§ **THE PROBLEM**
Transcribe exactly the span of lines that begins the records and ends with the line holding "(forall msg n, blen", both boundary lines included.

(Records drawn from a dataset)
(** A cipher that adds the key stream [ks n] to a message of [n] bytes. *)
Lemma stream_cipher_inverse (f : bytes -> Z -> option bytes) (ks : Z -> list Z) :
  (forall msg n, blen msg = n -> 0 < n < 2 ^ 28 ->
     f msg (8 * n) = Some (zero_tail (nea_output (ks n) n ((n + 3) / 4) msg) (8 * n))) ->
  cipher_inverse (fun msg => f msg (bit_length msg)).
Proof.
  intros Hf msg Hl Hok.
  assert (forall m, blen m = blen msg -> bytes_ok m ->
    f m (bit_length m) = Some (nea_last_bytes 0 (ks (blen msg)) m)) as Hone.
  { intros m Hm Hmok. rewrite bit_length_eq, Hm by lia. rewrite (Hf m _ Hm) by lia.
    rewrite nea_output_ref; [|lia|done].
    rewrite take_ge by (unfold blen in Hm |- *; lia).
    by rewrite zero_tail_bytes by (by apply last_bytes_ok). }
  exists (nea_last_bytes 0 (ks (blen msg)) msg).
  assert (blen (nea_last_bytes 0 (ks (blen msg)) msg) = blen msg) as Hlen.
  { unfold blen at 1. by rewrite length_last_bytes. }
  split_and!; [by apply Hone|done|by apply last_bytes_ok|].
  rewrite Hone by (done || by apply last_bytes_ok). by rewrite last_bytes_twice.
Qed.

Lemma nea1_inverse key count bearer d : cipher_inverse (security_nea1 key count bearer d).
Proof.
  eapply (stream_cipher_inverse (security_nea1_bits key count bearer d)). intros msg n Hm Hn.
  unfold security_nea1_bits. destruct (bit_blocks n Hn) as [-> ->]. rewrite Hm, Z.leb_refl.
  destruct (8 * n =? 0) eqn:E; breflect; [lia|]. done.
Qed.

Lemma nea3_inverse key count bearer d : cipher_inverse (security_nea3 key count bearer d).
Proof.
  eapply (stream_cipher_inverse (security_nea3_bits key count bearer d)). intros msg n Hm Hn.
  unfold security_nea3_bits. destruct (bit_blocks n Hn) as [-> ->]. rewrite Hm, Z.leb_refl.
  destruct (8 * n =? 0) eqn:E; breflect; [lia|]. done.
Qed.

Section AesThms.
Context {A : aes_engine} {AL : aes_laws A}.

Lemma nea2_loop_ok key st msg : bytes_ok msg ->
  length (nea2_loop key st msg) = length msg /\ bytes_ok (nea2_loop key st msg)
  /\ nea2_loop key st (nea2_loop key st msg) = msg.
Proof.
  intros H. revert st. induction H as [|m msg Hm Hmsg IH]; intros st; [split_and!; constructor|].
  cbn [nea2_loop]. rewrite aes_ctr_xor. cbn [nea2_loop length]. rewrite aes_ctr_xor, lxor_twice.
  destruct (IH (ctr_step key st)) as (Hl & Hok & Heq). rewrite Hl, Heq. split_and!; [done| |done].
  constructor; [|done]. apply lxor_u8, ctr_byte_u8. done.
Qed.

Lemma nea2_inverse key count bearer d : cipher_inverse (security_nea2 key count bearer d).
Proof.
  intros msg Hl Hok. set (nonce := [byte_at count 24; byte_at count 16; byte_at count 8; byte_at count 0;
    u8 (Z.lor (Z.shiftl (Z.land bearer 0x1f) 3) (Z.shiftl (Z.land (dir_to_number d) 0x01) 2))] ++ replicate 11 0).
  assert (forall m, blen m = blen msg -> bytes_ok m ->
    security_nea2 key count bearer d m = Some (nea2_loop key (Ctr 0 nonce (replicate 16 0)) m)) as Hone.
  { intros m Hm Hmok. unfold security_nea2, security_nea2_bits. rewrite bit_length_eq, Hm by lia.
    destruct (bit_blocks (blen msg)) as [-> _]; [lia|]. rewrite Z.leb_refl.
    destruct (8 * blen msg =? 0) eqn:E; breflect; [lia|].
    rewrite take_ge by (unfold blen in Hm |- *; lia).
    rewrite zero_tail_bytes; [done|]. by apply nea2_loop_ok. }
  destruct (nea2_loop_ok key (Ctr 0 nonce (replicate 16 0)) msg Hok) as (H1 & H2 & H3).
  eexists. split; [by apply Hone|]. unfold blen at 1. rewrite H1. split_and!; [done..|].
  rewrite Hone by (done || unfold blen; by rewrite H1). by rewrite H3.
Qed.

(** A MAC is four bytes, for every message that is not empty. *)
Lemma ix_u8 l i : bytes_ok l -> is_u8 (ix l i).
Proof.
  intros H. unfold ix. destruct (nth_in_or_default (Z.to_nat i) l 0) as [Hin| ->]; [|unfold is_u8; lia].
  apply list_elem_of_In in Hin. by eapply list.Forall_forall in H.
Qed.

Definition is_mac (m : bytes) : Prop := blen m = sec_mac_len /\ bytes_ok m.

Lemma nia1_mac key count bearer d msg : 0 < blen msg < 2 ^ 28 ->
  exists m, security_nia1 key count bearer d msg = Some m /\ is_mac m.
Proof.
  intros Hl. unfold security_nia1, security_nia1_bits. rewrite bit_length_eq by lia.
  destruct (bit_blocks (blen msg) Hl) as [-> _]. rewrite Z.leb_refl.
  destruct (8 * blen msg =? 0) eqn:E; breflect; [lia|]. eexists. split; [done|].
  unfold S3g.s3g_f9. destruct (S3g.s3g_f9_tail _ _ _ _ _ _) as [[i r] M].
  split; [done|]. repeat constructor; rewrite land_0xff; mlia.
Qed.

§ **SOLUTION**
(** A cipher that adds the key stream [ks n] to a message of [n] bytes. *)
Lemma stream_cipher_inverse (f : bytes -> Z -> option bytes) (ks : Z -> list Z) :
  (forall msg n, blen msg = n -> 0 < n < 2 ^ 28 ->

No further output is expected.